* What the task asks: Only the lines from the one holding "Definition smb2_mc_parse_client_interface_array (copyin" to the final line of the material below belong in the answer, transcribed exactly.
-------- Excerpted records --------
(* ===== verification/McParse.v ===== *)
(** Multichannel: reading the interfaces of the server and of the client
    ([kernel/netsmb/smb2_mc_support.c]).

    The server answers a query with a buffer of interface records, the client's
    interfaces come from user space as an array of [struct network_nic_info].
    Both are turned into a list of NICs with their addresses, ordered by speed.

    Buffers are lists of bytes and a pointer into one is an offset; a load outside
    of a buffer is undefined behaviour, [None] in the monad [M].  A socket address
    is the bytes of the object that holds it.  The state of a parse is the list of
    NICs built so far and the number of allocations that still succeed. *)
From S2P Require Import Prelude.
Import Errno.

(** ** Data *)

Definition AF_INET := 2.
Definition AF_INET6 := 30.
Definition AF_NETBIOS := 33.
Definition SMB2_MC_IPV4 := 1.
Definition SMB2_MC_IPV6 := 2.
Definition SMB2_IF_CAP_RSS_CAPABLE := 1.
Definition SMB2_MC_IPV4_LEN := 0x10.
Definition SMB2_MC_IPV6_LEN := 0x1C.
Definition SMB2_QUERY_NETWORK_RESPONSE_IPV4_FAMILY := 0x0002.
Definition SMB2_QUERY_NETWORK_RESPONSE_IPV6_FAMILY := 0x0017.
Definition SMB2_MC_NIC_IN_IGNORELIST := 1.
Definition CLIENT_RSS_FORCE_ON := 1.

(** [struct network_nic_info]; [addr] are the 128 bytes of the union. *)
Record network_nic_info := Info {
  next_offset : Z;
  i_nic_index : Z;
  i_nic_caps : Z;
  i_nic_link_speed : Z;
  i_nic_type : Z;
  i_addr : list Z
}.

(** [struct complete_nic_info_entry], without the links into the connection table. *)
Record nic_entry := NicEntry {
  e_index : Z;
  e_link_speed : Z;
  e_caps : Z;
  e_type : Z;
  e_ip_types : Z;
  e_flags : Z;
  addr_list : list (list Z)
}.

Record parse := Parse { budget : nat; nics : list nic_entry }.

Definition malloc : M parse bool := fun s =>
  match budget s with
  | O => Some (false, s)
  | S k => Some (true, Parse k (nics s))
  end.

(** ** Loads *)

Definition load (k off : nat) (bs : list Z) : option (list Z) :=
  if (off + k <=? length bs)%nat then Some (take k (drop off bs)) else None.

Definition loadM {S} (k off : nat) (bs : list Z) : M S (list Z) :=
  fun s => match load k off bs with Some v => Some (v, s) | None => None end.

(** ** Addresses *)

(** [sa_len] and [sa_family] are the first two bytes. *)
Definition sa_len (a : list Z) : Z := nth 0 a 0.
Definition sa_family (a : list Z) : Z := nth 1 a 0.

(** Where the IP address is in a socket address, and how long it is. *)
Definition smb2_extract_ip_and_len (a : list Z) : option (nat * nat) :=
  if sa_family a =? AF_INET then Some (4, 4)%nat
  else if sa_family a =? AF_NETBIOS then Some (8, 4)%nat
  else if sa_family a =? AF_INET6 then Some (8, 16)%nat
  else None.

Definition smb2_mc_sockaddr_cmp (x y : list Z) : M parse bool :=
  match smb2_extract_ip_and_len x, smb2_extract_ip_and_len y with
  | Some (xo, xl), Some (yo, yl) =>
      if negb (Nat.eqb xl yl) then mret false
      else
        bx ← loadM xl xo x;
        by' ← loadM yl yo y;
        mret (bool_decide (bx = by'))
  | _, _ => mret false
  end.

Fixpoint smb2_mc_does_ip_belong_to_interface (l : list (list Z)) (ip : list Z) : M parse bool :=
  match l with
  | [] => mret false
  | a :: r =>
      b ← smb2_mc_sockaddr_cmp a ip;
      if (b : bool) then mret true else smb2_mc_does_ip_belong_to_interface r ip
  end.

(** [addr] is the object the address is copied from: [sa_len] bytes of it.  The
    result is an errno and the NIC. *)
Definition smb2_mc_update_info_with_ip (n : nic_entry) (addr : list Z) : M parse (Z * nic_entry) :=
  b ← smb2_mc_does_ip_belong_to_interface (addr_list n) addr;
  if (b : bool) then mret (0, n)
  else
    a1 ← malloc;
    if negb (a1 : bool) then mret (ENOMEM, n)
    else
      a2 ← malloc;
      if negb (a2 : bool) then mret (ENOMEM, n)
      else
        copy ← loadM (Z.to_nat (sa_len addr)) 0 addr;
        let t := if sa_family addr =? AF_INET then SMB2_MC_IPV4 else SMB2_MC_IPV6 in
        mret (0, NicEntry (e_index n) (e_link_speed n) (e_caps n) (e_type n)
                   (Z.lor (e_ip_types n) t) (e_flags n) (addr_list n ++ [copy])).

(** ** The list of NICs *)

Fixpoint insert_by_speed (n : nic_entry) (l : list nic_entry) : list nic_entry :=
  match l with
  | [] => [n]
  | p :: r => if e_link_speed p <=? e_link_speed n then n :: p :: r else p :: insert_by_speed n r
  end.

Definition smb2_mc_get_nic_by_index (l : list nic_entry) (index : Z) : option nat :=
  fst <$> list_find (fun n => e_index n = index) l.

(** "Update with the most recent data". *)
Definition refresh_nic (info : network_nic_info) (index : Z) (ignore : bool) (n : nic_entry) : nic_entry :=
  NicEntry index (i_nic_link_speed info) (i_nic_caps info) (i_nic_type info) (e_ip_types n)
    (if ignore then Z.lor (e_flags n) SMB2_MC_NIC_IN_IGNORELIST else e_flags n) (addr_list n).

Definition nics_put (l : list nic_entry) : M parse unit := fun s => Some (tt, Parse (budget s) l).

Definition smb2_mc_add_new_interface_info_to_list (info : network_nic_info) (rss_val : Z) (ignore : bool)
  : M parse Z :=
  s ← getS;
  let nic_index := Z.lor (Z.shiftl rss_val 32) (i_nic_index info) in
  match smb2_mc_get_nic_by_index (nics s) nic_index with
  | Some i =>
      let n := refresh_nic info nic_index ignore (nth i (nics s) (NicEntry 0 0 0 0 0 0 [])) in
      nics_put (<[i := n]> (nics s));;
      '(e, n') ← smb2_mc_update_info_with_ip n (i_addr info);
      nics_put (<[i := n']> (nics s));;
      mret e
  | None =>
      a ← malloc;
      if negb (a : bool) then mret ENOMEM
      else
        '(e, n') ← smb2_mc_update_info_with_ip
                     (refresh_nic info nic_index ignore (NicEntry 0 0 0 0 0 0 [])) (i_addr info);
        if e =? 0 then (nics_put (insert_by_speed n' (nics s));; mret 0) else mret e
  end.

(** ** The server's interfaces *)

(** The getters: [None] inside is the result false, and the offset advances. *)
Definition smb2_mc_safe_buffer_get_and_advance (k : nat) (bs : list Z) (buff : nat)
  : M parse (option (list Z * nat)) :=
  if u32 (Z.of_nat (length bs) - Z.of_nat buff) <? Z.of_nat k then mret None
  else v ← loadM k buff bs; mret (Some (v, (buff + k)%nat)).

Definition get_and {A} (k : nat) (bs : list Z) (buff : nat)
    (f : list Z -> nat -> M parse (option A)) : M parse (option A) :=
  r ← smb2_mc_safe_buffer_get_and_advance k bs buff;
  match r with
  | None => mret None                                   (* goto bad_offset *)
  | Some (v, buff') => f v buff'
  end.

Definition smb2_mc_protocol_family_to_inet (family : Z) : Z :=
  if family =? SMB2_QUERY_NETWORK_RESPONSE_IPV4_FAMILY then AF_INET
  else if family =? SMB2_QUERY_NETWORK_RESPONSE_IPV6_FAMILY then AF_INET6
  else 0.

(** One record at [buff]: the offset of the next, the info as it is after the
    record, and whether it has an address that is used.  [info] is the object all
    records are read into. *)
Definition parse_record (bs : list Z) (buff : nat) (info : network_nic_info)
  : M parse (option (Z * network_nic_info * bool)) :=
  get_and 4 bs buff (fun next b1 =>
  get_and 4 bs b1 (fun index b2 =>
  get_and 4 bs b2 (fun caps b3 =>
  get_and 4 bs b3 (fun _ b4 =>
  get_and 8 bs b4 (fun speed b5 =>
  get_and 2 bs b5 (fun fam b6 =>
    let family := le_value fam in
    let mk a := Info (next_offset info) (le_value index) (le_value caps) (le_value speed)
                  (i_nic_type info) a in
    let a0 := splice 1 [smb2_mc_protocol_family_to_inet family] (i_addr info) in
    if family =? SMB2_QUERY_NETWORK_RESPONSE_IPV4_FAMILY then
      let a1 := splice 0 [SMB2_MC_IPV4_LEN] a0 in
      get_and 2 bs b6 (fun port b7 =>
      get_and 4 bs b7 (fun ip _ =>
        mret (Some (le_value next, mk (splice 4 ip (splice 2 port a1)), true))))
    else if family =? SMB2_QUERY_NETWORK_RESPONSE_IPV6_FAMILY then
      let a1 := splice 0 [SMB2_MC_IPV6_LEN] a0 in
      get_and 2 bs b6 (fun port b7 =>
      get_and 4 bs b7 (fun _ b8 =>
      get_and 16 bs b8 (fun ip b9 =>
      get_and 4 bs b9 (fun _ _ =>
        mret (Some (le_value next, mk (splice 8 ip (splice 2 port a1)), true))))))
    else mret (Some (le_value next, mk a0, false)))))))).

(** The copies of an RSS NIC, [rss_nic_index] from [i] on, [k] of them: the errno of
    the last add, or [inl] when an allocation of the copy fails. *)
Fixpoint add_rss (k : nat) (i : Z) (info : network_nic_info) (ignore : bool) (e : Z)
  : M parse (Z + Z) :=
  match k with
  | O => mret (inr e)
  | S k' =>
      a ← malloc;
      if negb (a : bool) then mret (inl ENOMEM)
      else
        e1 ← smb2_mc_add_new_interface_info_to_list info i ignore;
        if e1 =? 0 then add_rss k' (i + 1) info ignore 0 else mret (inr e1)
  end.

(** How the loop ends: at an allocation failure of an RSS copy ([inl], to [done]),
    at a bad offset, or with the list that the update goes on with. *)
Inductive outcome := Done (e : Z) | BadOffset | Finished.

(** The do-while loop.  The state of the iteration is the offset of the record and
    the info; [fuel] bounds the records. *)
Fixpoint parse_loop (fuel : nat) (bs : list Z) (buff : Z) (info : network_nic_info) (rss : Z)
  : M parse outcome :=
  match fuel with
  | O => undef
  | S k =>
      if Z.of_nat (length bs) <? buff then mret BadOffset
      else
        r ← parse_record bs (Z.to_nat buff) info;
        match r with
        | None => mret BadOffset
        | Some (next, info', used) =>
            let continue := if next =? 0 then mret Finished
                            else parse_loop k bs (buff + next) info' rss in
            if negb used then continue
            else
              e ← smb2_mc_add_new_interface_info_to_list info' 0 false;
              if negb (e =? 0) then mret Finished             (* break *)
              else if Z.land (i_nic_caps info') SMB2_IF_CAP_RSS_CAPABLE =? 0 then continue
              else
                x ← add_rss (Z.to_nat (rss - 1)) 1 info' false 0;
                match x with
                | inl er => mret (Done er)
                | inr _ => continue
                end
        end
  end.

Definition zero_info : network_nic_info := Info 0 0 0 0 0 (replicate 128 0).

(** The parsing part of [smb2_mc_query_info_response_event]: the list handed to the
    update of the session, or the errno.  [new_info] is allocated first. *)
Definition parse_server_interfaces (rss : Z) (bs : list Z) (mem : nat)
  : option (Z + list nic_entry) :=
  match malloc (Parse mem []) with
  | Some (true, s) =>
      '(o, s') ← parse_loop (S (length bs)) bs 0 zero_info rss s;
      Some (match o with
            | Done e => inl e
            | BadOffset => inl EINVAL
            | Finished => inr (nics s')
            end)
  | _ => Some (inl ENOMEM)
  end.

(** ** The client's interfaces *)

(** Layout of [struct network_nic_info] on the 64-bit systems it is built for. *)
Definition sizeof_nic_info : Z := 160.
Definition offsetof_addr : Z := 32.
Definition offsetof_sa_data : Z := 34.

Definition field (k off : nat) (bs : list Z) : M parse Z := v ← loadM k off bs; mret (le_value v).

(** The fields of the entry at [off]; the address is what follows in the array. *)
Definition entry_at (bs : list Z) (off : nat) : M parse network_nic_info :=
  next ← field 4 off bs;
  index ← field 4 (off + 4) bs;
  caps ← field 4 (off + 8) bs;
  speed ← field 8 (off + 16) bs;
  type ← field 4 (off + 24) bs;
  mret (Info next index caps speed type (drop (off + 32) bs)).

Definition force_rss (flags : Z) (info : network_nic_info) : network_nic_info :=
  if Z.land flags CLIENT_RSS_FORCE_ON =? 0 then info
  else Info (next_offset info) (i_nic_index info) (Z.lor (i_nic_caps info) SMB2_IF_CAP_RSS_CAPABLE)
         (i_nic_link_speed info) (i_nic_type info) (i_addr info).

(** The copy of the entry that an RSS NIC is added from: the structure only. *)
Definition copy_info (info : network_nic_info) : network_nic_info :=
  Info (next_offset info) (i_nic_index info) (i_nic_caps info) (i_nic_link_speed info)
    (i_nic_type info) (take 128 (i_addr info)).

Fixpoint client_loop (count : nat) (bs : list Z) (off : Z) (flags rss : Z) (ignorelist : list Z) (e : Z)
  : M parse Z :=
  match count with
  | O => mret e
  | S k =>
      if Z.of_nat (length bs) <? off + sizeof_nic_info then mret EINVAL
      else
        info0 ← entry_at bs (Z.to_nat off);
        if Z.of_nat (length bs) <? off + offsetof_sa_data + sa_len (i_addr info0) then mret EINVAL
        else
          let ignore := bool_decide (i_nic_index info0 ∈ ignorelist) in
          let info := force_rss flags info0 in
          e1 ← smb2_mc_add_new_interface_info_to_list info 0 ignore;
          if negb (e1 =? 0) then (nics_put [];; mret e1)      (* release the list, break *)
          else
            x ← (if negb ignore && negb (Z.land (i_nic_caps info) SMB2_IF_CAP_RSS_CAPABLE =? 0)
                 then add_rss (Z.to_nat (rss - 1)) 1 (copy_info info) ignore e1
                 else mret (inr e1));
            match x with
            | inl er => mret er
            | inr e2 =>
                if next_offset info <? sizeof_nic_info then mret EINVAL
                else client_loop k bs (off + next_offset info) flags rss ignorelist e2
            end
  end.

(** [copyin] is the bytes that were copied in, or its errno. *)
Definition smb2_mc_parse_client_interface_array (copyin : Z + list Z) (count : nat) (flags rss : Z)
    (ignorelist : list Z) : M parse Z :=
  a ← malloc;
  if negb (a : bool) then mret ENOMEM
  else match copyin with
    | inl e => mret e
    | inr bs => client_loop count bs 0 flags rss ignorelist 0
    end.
--------
* Answer space:
Definition smb2_mc_parse_client_interface_array (copyin : Z + list Z) (count : nat) (flags rss : Z)
    (ignorelist : list Z) : M parse Z :=
  a ← malloc;
  if negb (a : bool) then mret ENOMEM
  else match copyin with
    | inl e => mret e
    | inr bs => client_loop count bs 0 flags rss ignorelist 0
    end.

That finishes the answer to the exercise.